╭──

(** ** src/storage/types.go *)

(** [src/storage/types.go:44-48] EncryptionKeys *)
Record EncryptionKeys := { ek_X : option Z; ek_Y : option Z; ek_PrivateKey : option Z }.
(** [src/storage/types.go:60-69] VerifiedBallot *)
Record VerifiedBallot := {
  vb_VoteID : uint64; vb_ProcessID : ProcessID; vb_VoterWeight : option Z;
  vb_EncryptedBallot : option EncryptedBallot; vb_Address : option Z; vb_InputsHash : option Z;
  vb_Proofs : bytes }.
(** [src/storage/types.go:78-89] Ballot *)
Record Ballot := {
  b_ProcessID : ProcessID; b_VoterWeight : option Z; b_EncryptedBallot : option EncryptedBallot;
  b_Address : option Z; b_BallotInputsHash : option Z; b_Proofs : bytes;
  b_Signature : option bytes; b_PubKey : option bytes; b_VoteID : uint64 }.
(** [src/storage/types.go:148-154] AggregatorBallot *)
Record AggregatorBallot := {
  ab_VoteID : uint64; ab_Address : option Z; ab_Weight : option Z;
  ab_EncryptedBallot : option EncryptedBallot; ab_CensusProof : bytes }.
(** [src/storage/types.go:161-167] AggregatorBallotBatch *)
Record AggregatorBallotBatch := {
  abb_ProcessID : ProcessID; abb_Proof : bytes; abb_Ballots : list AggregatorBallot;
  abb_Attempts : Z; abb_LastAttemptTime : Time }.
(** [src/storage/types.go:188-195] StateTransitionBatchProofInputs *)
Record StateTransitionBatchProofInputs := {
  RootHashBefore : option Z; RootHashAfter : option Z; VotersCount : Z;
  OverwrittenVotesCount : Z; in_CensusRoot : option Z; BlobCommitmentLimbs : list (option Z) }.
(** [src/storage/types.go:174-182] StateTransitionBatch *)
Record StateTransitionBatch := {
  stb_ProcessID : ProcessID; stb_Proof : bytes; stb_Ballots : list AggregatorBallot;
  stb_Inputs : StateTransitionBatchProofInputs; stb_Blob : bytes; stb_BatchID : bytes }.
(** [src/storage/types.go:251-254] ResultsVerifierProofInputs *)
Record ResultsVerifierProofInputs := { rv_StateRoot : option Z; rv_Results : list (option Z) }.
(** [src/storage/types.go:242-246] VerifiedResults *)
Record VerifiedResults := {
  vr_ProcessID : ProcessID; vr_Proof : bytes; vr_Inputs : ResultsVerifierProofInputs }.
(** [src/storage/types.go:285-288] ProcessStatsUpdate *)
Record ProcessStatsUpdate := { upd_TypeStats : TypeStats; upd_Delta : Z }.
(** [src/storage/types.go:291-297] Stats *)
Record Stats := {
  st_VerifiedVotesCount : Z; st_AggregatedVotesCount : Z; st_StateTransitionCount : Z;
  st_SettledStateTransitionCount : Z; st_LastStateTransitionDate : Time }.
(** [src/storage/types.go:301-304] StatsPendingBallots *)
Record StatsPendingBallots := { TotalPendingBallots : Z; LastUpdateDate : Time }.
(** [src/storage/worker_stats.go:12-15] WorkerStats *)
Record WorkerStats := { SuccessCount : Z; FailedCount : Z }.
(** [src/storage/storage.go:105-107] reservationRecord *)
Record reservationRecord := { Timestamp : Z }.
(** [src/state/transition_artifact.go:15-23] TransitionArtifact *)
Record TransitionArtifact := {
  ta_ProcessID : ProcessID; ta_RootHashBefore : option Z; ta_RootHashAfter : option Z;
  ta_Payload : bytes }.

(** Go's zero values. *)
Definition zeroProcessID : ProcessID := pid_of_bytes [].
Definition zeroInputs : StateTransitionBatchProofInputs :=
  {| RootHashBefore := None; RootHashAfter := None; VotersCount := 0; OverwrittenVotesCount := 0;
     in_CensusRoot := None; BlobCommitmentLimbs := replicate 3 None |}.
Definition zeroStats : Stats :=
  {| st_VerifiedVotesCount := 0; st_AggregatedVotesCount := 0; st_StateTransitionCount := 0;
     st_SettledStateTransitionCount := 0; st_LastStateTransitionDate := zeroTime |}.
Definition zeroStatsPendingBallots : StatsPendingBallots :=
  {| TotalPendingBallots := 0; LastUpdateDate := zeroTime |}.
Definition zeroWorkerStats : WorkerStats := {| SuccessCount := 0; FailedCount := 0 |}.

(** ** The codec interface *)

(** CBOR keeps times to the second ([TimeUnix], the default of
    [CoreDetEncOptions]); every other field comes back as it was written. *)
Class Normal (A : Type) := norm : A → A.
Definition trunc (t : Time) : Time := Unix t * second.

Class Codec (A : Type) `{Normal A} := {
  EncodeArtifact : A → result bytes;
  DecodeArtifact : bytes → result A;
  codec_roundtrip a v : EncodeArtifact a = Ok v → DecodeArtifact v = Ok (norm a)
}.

╰──
╭──

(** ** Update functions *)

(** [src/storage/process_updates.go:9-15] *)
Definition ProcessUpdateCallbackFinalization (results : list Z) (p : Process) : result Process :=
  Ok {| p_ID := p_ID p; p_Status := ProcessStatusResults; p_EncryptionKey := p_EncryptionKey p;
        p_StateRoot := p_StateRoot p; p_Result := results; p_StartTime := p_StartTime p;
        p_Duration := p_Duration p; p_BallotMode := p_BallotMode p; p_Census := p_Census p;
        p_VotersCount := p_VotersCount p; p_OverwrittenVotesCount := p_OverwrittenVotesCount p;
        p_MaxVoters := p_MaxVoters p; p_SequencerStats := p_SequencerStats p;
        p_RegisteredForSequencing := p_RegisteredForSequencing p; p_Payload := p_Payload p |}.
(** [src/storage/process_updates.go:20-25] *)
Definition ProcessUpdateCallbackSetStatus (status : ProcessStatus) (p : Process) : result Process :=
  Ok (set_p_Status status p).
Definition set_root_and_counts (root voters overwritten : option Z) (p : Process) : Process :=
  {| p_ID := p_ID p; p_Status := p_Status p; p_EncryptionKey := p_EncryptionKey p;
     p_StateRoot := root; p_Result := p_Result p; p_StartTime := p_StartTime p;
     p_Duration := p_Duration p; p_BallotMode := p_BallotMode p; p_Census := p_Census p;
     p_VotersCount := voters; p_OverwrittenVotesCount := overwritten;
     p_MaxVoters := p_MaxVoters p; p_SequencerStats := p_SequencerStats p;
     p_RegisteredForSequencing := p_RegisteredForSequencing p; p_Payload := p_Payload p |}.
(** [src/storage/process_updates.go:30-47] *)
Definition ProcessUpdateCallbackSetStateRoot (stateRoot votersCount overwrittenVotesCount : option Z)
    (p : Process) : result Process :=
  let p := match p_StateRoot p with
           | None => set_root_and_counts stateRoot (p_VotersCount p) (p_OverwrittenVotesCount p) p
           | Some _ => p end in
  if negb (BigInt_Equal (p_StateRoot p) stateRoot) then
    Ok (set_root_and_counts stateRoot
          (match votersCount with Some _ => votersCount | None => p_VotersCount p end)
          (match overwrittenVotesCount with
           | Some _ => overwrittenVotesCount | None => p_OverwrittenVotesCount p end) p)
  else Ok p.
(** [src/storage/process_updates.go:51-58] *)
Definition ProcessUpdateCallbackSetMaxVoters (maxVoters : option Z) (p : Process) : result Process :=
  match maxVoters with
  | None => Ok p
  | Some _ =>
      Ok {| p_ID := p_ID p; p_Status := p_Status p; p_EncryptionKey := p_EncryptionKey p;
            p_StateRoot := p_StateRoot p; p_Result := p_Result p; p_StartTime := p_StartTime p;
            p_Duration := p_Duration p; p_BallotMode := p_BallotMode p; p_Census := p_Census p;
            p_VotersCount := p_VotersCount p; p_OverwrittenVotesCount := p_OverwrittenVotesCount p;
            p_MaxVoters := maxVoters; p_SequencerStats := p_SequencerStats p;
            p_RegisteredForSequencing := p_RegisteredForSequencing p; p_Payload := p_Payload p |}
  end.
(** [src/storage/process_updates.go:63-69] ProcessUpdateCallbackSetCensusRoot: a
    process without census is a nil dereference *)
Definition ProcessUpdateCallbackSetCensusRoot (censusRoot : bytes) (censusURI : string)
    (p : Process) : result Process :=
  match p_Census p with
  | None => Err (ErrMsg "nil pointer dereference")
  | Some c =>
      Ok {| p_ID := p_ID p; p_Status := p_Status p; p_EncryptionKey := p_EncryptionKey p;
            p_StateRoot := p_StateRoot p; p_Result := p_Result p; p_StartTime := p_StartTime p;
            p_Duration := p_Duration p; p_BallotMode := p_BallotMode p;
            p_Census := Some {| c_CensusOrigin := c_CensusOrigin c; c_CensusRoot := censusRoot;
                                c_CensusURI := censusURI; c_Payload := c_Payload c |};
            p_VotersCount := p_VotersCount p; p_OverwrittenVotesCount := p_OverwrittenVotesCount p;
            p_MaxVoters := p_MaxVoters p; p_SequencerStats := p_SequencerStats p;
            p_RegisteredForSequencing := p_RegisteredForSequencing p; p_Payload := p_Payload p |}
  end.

╰──

■ The problem: From the data above, output exactly the lines between the one containing "RootHashBefore : option Z; RootHashAfter" and the one containing "Definition zeroStats : Stats", counting both of them.

■ Answer to this exercise:
  RootHashBefore : option Z; RootHashAfter : option Z; VotersCount : Z;
  OverwrittenVotesCount : Z; in_CensusRoot : option Z; BlobCommitmentLimbs : list (option Z) }.
(** [src/storage/types.go:174-182] StateTransitionBatch *)
Record StateTransitionBatch := {
  stb_ProcessID : ProcessID; stb_Proof : bytes; stb_Ballots : list AggregatorBallot;
  stb_Inputs : StateTransitionBatchProofInputs; stb_Blob : bytes; stb_BatchID : bytes }.
(** [src/storage/types.go:251-254] ResultsVerifierProofInputs *)
Record ResultsVerifierProofInputs := { rv_StateRoot : option Z; rv_Results : list (option Z) }.
(** [src/storage/types.go:242-246] VerifiedResults *)
Record VerifiedResults := {
  vr_ProcessID : ProcessID; vr_Proof : bytes; vr_Inputs : ResultsVerifierProofInputs }.
(** [src/storage/types.go:285-288] ProcessStatsUpdate *)
Record ProcessStatsUpdate := { upd_TypeStats : TypeStats; upd_Delta : Z }.
(** [src/storage/types.go:291-297] Stats *)
Record Stats := {
  st_VerifiedVotesCount : Z; st_AggregatedVotesCount : Z; st_StateTransitionCount : Z;
  st_SettledStateTransitionCount : Z; st_LastStateTransitionDate : Time }.
(** [src/storage/types.go:301-304] StatsPendingBallots *)
Record StatsPendingBallots := { TotalPendingBallots : Z; LastUpdateDate : Time }.
(** [src/storage/worker_stats.go:12-15] WorkerStats *)
Record WorkerStats := { SuccessCount : Z; FailedCount : Z }.
(** [src/storage/storage.go:105-107] reservationRecord *)
Record reservationRecord := { Timestamp : Z }.
(** [src/state/transition_artifact.go:15-23] TransitionArtifact *)
Record TransitionArtifact := {
  ta_ProcessID : ProcessID; ta_RootHashBefore : option Z; ta_RootHashAfter : option Z;
  ta_Payload : bytes }.

(** Go's zero values. *)
Definition zeroProcessID : ProcessID := pid_of_bytes [].
Definition zeroInputs : StateTransitionBatchProofInputs :=
  {| RootHashBefore := None; RootHashAfter := None; VotersCount := 0; OverwrittenVotesCount := 0;
     in_CensusRoot := None; BlobCommitmentLimbs := replicate 3 None |}.
Definition zeroStats : Stats :=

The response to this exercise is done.